Mwanza is a port city on the shore of Lake Victoria, in north-western Tanzania. It is the busiest and second largest city after Dar Es Salaam. Since it is located on Lake Victoria, the fishing industry is an important part of the economy. On the lake itself you can see the beautiful Bismarck Rock in the water; a very impressive scene. The Bismarck Rock is Mwanza’s icon and is a precariously balanced boulder atop the lovely jumble of rocks in the lake next to the Kamanga ferry pier. Hence Mwanza’s nickname “Rock City”.
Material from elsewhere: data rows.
(** * XeroML Python SDK: typed request/response mapping

  A shallow embedding of the SDK's modules

    - [errors.py]        (module [Errors])
    - [types.py]         (module [Types])
    - [client.py]        (module [Client])
    - [async_client.py]  (module [AsyncClient])
    - [session.py]       (modules [Session] and [AsyncSession])
    - [__init__.py]      (module [Package])

  together with the properties of the natural-language specification that
  concern them.  Decoded JSON values are the data every module exchanges;
  Python exceptions are explicit results. *)

From Stdlib Require Import List String Ascii Bool ZArith QArith Lia.
Import ListNotations.
Local Open Scope string_scope.
Local Open Scope Z_scope.

(* ================================================================= *)
(** ** Decoded JSON values *)

(** What [httpx.Response.json()] hands to the SDK.  Python keeps integers
  and floats apart ([1] is an [int], [1.0] a [float]); a float is modelled
  by the rational it denotes, so the rounding of a float literal, NaN and
  the infinities are outside the model.  [JNull] is Python's [None].  An
  object is a [dict] with string keys: an association list in insertion
  order whose first binding of a key is the dict's entry. *)
Module Json.

#[local] Unset Elimination Schemes.
Inductive json : Type :=
| JNull
| JBool (b : bool)
| JInt (z : Z)
| JFloat (q : Q)
| JStr (s : string)
| JArr (l : list json)
| JObj (d : list (string * json)).
#[local] Set Elimination Schemes.

Definition dict := list (string * json).

(** [d.get(k)] on the entries of a dict, [None] for a missing key. *)
Fixpoint dict_get (k : string) (d : dict) : option json :=
  match d with
  | [] => None
  | (k', v) :: r => if String.eqb k k' then Some v else dict_get k r
  end.

(** [d[k] = v]: replaces the entry, or appends a new one at the end. *)
Fixpoint dict_set (k : string) (v : json) (d : dict) : dict :=
  match d with
  | [] => [(k, v)]
  | (k', v') :: r =>
      if String.eqb k k' then (k, v) :: r else (k', v') :: dict_set k v r
  end.

(** [list(d)]: the keys in insertion order. *)
Definition dict_keys (d : dict) : list string := map fst d.

End Json.
Import Json.

(* ================================================================= *)
(** ** The Python operations the SDK applies to decoded JSON *)

Module Py.

(** [XeroMLError] instances: the class that was instantiated and the four
    attributes set by [XeroMLError.__init__].  [code] and [message] hold
    whatever the caller passed (the constructor checks no types). *)
Inductive error_class : Type :=
| XeroMLError
| InvalidAPIKeyError
| CreditsExhaustedError
| RateLimitedError
| ParseFailedError
| SessionNotFoundError
| SessionEndedError.

Record api_error : Type := mk_error {
  cls : error_class;
  code : json;
  status : Z;
  message : json;
  details : json
}.

(** The exceptions a call into the SDK can end with. *)
Inductive exn : Type :=
| ApiError (e : api_error)      (* an instance of XeroMLError or a subclass *)
| AttributeError                (* [x.get] on a value that is not a dict *)
| TypeError                     (* [**x], [x[k]] or iteration on a wrong type *)
| KeyError (k : string)         (* [d[k]] with [k] missing *)
| ValidationError               (* pydantic: the payload does not fit the model *)
| JSONDecodeError               (* [res.json()] on a body that is not JSON *)
| TransportError (why : string) (* raised by httpx itself: network, timeout *)
| ModuleNotFoundError (m : string)      (* import of a module that is not there *)
| ImportError (name m : string)         (* [from m import name], [name] unbound *).

Inductive result (A : Type) : Type :=
| Ok (a : A)
| Raise (e : exn).
Arguments Ok {A} a.
Arguments Raise {A} e.

Definition bind {A B} (r : result A) (f : A -> result B) : result B :=
  match r with
  | Ok a => f a
  | Raise e => Raise e
  end.

(** [x.get(k, default)]: only dicts have the method. *)
Definition get (x : json) (k : string) (default : json) : result json :=
  match x with
  | JObj d => Ok (match dict_get k d with Some v => v | None => default end)
  | _ => Raise AttributeError
  end.

(** [x[k]] with a string key. *)
Definition getitem (x : json) (k : string) : result json :=
  match x with
  | JObj d =>
      match dict_get k d with
      | Some v => Ok v
      | None => Raise (KeyError k)
      end
  | _ => Raise TypeError
  end.

(** The characters of a string, each as a one-character string. *)
Fixpoint chars (s : string) : list json :=
  match s with
  | EmptyString => []
  | String c r => JStr (String c EmptyString) :: chars r
  end.

(** [for s in x]: a list yields its elements, a dict its keys, a string
    its characters; nothing else is iterable. *)
Definition iter (x : json) : result (list json) :=
  match x with
  | JArr l => Ok l
  | JObj d => Ok (map JStr (dict_keys d))
  | JStr s => Ok (chars s)
  | _ => Raise TypeError
  end.

(** [**x]: the argument after [**] must be a mapping. *)
Definition kwargs (x : json) : result dict :=
  match x with
  | JObj d => Ok d
  | _ => Raise TypeError
  end.

(** [[f(s) for s in l]]: stops at the first element that raises. *)
Fixpoint comprehension {A} (f : json -> result A) (l : list json)
  : result (list A) :=
  match l with
  | [] => Ok []
  | x :: r =>
      bind (f x) (fun a => bind (comprehension f r) (fun t => Ok (a :: t)))
  end.

End Py.
Import Py.

Declare Scope py_scope.
Delimit Scope py_scope with py.
Notation "x <- c ;; k" := (Py.bind c (fun x => k))
(at level 61, c at next level, right associativity) : py_scope.
Local Open Scope py_scope.

(* ================================================================= *)
(** ** errors.py *)

Module Errors.

(** [XeroMLError.__init__(code, status, message, details=None)]. *)
Definition XeroMLError_init (c : error_class) (code : json) (status : Z)
    (message : json) (details : option json) : api_error :=
  {| cls := c; code := code; status := status; message := message;
     details := match details with Some d => d | None => JNull end |}.

(** What each subclass fixes in its [__init__]: the [code] and [status] it
    passes to the base class and the default of its [message] parameter.
    The base class fixes nothing. *)
Definition subclass_fields (c : error_class) : option (string * Z * string) :=
  match c with
  | XeroMLError => None
  | InvalidAPIKeyError =>
      Some ("invalid_api_key", 401, "Invalid or revoked API key.")
  | CreditsExhaustedError =>
      Some ("credits_exhausted", 402, "Credits exhausted.")
  | RateLimitedError =>
      Some ("rate_limited", 429, "Rate limit exceeded.")
  | ParseFailedError =>
      Some ("parse_failed", 422, "Parse failed.")
  | SessionNotFoundError =>
      Some ("session_not_found", 404, "Session not found.")
  | SessionEndedError =>
      Some ("session_ended", 409, "Session is already completed.")
  end.

Definition fixed_code (c : error_class) : option string :=
  option_map (fun f => fst (fst f)) (subclass_fields c).

Definition fixed_status (c : error_class) : option Z :=
  option_map (fun f => snd (fst f)) (subclass_fields c).

Definition default_message (c : error_class) : option string :=
  option_map snd (subclass_fields c).

(** [error_cls(message=..., details=...)] with either keyword possibly
    omitted.  A subclass fills in its fixed code and status, and its default
    message when [message] is omitted; the base class cannot be called this
    way (it requires [code] and [status]). *)
Definition construct (c : error_class) (message : option json)
    (details : option json) : result api_error :=
  match subclass_fields c with
  | Some (code, status, default) =>
      Ok (XeroMLError_init c (JStr code) status
            (match message with Some m => m | None => JStr default end)
            details)
  | None => Raise TypeError
  end.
In Mwanza’s town center are colonial buildings like the crumbling hilltop Dr. Robert Koch’s House. The 1935 Indian Public Library, mosques and Hindu temples reflect Indian influence. And the Makoroboi area is full of shops.
Mwanza is surrounded by hills strewn with enormous boulders. Despite its rapidly rising skyline, Mwanza manages to retain a casual feel. In addition to being a stop on the way to Rubondo Island National Park, Mwanza is a great starting or finishing point to or from safaris through the Serengeti.
Lake Victoria surrounding Mwanza
Lake Victoria was named after Queen Victoria by the explorer John Hanning Speke and with a surface area of approximately 59,947 km², Lake Victoria is Africa’s largest lake by area, the world’s largest tropical lake, and the world’s second largest fresh water lake by surface area. The lake has a maximum depth of between 80 and 84 metres. The lake includes many species of fish that appear nowhere else, especially cichlids. Invasive fish, such as the Nile perch, have driven many endemic species to extinction.
On Lake Victoria are two island national parks: Rubondo Island National Park and Saanane Island National Park.